Wahlgreniella Hille Ris Lambers
This is a genus name for a collection of very poorly understood aphids that occur across much of North America, Europe, and Asia. I have been pursuing Wahlgreniella for many years, hoping to accumulate enough material to determine how many species there are in western North America and to understand their life cycles. Unfortunately, I have found enough aberrant samples on unusual host plants that the work is far from done. One example: in September of 2014 I was collecting in the mountains of the Lincoln National Forest (New Mexico), and was walking through the mountain-top solar observatory site called Sunspot (about 2800 meters elevation), through a windy blowing fog. On the highest parts of the mountain grows a rose, with strange morphology, that I have never seen elsewhere and on it was a Wahlgreniella that looked different from anything I have seen before. Another example I have been pursuing since my graduate school years: a common species that I have documented to have a monoecious life cycle on Paxistima myrsinites (Celastraceae) in the mountains of northern California, Oregon, and Washington. The final link in these efforts was finding the fundatrix in the central Cascades of Oregon on 30 May 2018.

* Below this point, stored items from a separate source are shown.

(** A class is compatible with nothing but itself, and two of the four with
    nothing at all. *)
Lemma compatible_class_self cls c :
  c ∈ coalesce (dict_get RUNTIME_CLASS_COMPATIBILITY cls) [] ->
  c = cls /\ cls ∈ ["chat-light"; "coding-fallback"].
Proof.
  destruct (dict_get RUNTIME_CLASS_COMPATIBILITY cls) as [l|] eqn:E; cbn;
    [|by intros ?%elem_of_nil].
  apply dict_get_elem in E. unfold RUNTIME_CLASS_COMPATIBILITY in E.
  repeat (apply elem_of_cons in E as [[= -> ->]|E];
    [intros Hc; first [by apply elem_of_nil in Hc|apply list_elem_of_singleton in Hc; subst;
       split; [done|by_compute]]|]).
  by apply elem_of_nil in E.
Qed.

Lemma compatible_profiles_spec active p :
  active <> [] -> p ∈ compatible_profiles active ->
  exists cls, cls ∈ ["chat-light"; "coding-fallback"]
    /\ dict_get MODEL_RUNTIME_CLASSES p = Some cls
    /\ forall a, a ∈ active -> dict_get MODEL_RUNTIME_CLASSES (py_or a "") = Some cls.
Proof.
  unfold compatible_profiles. destruct active as [|a0 active]; [done|]. intros _.
  set (classes := (list_to_set _ : gset (option string))).
  destruct (_ || _)%bool eqn:Eb; [set_solver|]. bool_to_prop. 
  match goal with H : (size classes =? 1)%nat = true |- _ => apply Nat.eqb_eq in H; rename H into Hs end.
  apply size_1_elem_of in Hs as [x Hx]. 
  assert (Hcl : forall a, a ∈ a0 :: active ->
    dict_get MODEL_RUNTIME_CLASSES (py_or a "") = x).
  { intros a Ha. assert (Hin : dict_get MODEL_RUNTIME_CLASSES (py_or a "") ∈ classes).
    { apply elem_of_list_to_set, list_elem_of_fmap. eauto. }
    rewrite Hx in Hin. set_solver. }
  assert (He : elements classes = [x]).
  { apply leibniz_equiv in Hx. rewrite Hx. apply elements_singleton. }
  rewrite He. destruct x as [cls|]; [|set_solver].
  rewrite elem_of_list_to_set, list_elem_of_fmap. intros ([p' c] & -> & Hp').
  apply list_elem_of_In, filter_In in Hp' as [Hin Hc]. cbn in Hc.
  unfold str_in in Hc. bool_to_prop. apply compatible_class_self in Hc as [-> Hcls].
  apply list_elem_of_In, runtime_class_of in Hin. eauto.
Qed.

(** Rewriting one row adds at most one row to a selection. *)
Lemma select_where_insert_le (p : job -> bool) (m : gmap uuid job) k v v' :
  m !! k = Some v ->
  (length (select_where p (<[k := v']> m)) <= S (length (select_where p m)))%nat.
Proof.
  intros Hk. unfold select_where, rows.
  assert (H1 : (map_to_list (<[k := v']> m)).*2 ≡ₚ v' :: (map_to_list (delete k m)).*2).
  { rewrite <- insert_delete_eq, map_to_list_insert by apply lookup_delete_eq. done. }
  assert (H2 : (map_to_list m).*2 ≡ₚ v :: (map_to_list (delete k m)).*2).
  { rewrite <- (insert_delete_id m k v Hk) at 1.
    rewrite map_to_list_insert by apply lookup_delete_eq. done. }
  rewrite H1, H2. cbn. repeat case_match; cbn; lia.
Qed.
(* ===== verification/AiWorkerSafety.v ===== *)
(** * The OpenAI worker as a client of the platform

    A run of the worker is a sequence of the platform's transactions, so every
    theorem about reachable tables holds while it runs; what it sends to the
    provider has passed its gates; and what becomes of a job whose lease is
    lost on the way. *)

From S2P Require Import Prelude PyText PyTime Sha256 Txn AiContracts AiTables AiJobs AiOrchestration AiApi AiProvider AiWorker AiLifecycle AiRefinement AiSystem AiLedger AiDemo AiClaim AiSafety AiLeases AiResults.
Local Open Scope string_scope.
Local Open Scope Z_scope.

(** ** Runs of the worker are runs of the platform *)

Section follows.
Context `{Pydantic} `{WorkerModels} (cfg : settings) (o : openai_settings).

(** What the other sessions do is what the platform's requests do. *)
Definition waits_follow (l : list meanwhile) : Prop :=
forall f, OtherSessions f ∈ l -> forall d, rtc (step cfg) d (f d).

Record env_follows (env : surroundings) : Prop := EnvFollows {
ef_events : forall request w e, (w, e) ∈ sg_events (sr_provider env request) -> waits_follow w;
ef_end : forall request, waits_follow (sg_end (sr_provider env request)).1;
ef_closing : waits_follow (sr_closing env);
}.

(** The tables a run starting at [d0] may have reached. *)
Variable d0 : db.
Definition onward (d : db) : Prop := keyed d /\ rtc (step cfg) d0 d.

Lemma onward_steps d d' : onward d -> rtc (step cfg) d d' -> onward d'.
Proof.
intros [Hk Hr] Hs. split; [|by etrans]. eapply advances_keyed; [|done]. by apply (steps_advance cfg).
Qed.

(** A transaction that is a request. *)
Lemma transaction_onward {A} (m : M db A) r :
handle cfg r = ignore m -> sound m -> preserves onward m.
Proof.
intros Hr Hm [d v clk ids] Hc Ho. unfold clean in Hc. cbn in Hc, Ho. subst v.
pose proof (sound_elim m (Session d d clk ids) Hm eq_refl (proj1 Ho)) as [_ Hret]. split; [|exact Hret].
apply (onward_steps d); [done|]. apply rtc_once.
pose proof (step_request cfg clk ids r d) as Hs. unfold serve in Hs. rewrite Hr, ignore_tables in Hs.
exact Hs.
Qed.
Lemma world_step_exclusive cfg w w' : exclusive w -> world_step cfg w w' -> exclusive w'.
Proof.
  intros Hw Hs. destruct Hs as [w i s body key corr clk ids _|w i x inp r Hx E|w m _].
  - by apply open_exclusive.
  - by eapply advance_exclusive.
  - exact Hw.
Qed.

Lemma reachable_exclusive cfg w : reachable cfg w -> exclusive w.
Proof.
  unfold reachable. assert (H0 : exclusive initial)
    by (split; intros; cbn in *; rewrite lookup_empty in *; done).
  intros Hr. induction Hr; eauto using world_step_exclusive.
Qed.

(** C37. At most one stream talks to the provider: in every reachable world any
    two streams past admission are the same, and while there is one the global
    lock is held. *)
Theorem one_stream_at_a_time cfg w i j x y :
  reachable cfg w -> w_streams w !! i = Some x -> w_streams w !! j = Some y ->
  holding x -> holding y -> i = j /\ lock_of (w_service w) = true.
Proof.
  intros [Hl Hu]%reachable_exclusive Hx Hy Hhx Hhy. split; [by eapply Hu|by eapply Hl].
Qed.

(** ** The lock can be lost *)

(** The lock is held and no stream is left to release it. *)
Definition leaked (w : world) : Prop :=
  lock_of (w_service w) = true /\ forall i x, w_streams w !! i = Some x -> ~ holding x.

Lemma leaked_step cfg w w' : leaked w -> world_step cfg w w' -> leaked w'.
Proof.
  intros [Hl Hn] Hs. destruct Hs as [w i s body key corr clk ids _|w i x inp [v' r] Hx E|w m _]; [| |done].
  - destruct (open_stream _ _ _ _ _ _ _ _) as [v' r] eqn:E. apply open_stream_lock in E as [El Hx].
    split; [cbn; by rewrite El|]. intros k y [[_ Hk]|[_ Hk]]%settle_streams; [by eapply Hn|by apply Hx].
  - pose proof (advance_lock _ _ _ _ _ (fun H => False_ind _ (Hn i x Hx H)) E) as He.
    destruct r as [e|x']; cbn in He.
    + split; [cbn; destruct He as [->|[Hh _]]; [done|by destruct (Hn i x Hx)]|].
      intros k y [[_ Hk]|[_ Hk]]%settle_streams; [by eapply Hn|done].
    + exfalso. destruct He as (_ & _ & Hb). specialize (Hn i x Hx). unfold holding in Hn.
      rewrite Hb in Hl; [done|]. destruct (sr_phase x); naive_solver.
Qed.

(** *** A stream whose job is cancelled between two of its statements *)

Definition demo_settings : settings :=
  mkSettings true 1 "voice" true 1000 "m1" "codestra-ai-console".
Definition demo_body : SpeechRequest :=
  mkSpeech "hello" "canary" "codestra-ai-console" "mp3_44100_128".
Definition demo_clk (t : Z) : nat -> Z := fun _ => seconds t.
Definition demo_ids : nat -> uuid := fun n => (7 + N.of_nat n)%N.

Definition demo_opened : world :=
  settle 0 (open_stream demo_settings demo_subject demo_body "key-0000000000001" "corr-1"
              (demo_clk 0) demo_ids (w_service initial)) (w_streams initial).
Definition demo_advance (inp : input) (w : world) : world :=
  match w_streams w !! 0%nat with
  | Some x => from_option (fun r => settle 0 r (w_streams w)) w (advance x inp (w_service w))
  | None => w
  end.
Definition demo_tick (t : Z) : input := Tick (seconds t) (demo_clk t) demo_ids.
Definition demo_audited : world :=
  demo_advance (demo_tick 3) (demo_advance (demo_tick 2) (demo_advance (demo_tick 1) demo_opened)).
Definition demo_cancelled : world :=
  mkWorld ((w_service demo_audited) <| sv_table ::= fun m =>
    (with_session (demo_clk 4) demo_ids (Tts.handle (Tts.RCancel 7%N 1%N 2%N "alice")) m).1 |>)
    (w_streams demo_audited).
Definition demo_leaked : world := demo_advance (demo_tick 5) demo_cancelled.

Lemma demo_advance_run cfg inp w : rtc (world_step cfg) w (demo_advance inp w).
Proof.
  unfold demo_advance. destruct (w_streams w !! 0%nat) as [x|] eqn:Ex; [|apply rtc_refl].
  destruct (advance x inp (w_service w)) as [r|] eqn:E; [|apply rtc_refl].
  apply rtc_once. by eapply ws_advance.
Qed.

Lemma demo_audited_reachable : reachable demo_settings demo_audited.
Proof.
  unfold reachable, demo_audited. do 3 (etrans; [|apply demo_advance_run]).
  apply rtc_once, ws_open. apply lookup_empty.
Qed.

Lemma demo_leaked_reachable : reachable demo_settings demo_leaked.
Proof.
  unfold reachable, demo_leaked. etrans; [|apply demo_advance_run].
  eapply rtc_r; [apply demo_audited_reachable|]. apply ws_table, Tts.serve.
Qed.

Lemma one_stream_at_a_time_witness : lock_of (w_service demo_audited) = true.
Proof.
  destruct (w_streams demo_audited !! 0%nat) as [x|] eqn:E; [|vm_compute in E; discriminate].
  assert (Hx : holding x) by (vm_compute in E; injection E as <-; discriminate).
  apply (one_stream_at_a_time demo_settings demo_audited 0 0 x x demo_audited_reachable E E Hx Hx).
Defined.

(** The admission lock can be lost for good.  There is a run, one stream
    whose user cancels its job between the claim and the start of the provider
    request, after which the lock is held and no stream is left to release it;
    and from such a world on, in every run, no stream gets past admission again:
    the lock stays held and every acquisition is refused. *)
Theorem admission_lock_leaks :
  (exists w, reachable demo_settings w /\ leaked w)
  /\ forall cfg w w', leaked w -> rtc (world_step cfg) w w' ->
       leaked w' /\ forall s now, exists e, (acquire s now (sv_admission (w_service w'))).2 = inl e.
Proof.
  split.
  - exists demo_leaked. split; [apply demo_leaked_reachable|]. split; [vm_compute; reflexivity|].
    assert (Hnone : w_streams demo_leaked = ∅) by (vm_compute; reflexivity).
    rewrite Hnone. intros i x Hx. rewrite lookup_empty in Hx. discriminate Hx.
  - intros cfg w w' Hl Hr. assert (Hl' : leaked w') by (induction Hr; eauto using leaked_step).
    split; [done|]. intros s now. pose proof (acquire_lock s now (sv_admission (w_service w'))) as Ha.
    destruct Hl' as [Hl' _]. unfold lock_of in Hl'.
    destruct (acquire _ _ _) as [a [e|u]]; [by exists e|]. destruct Ha as [Ha _]. congruence.
Qed.
End TtsStream.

Wahlgreniella nervata (Gillette)
This species is most known for its presence on roses across much of the world. As Blackman and Eastop note, it is thought to be heteroecious in western North America between Rosa and various Ericaceae. I have always been skeptical of this, but have failed to document anything different. I definitely see it overwintering on roses, both wild and cultivated, and I definitely see it colonizing Arbutus and Arctostaphylos later in the spring and summer. Further, despite much effort I have never seen evidence of fundatrix or sexuales on either of those genera. Since moving to southern Oregon, I am surrounded by this aphid in the nearby forests, and have almost become convinced that this heteroecy is in fact true in the field.
Wahlgreniella apterous vivipara from rose in our garden in Idaho.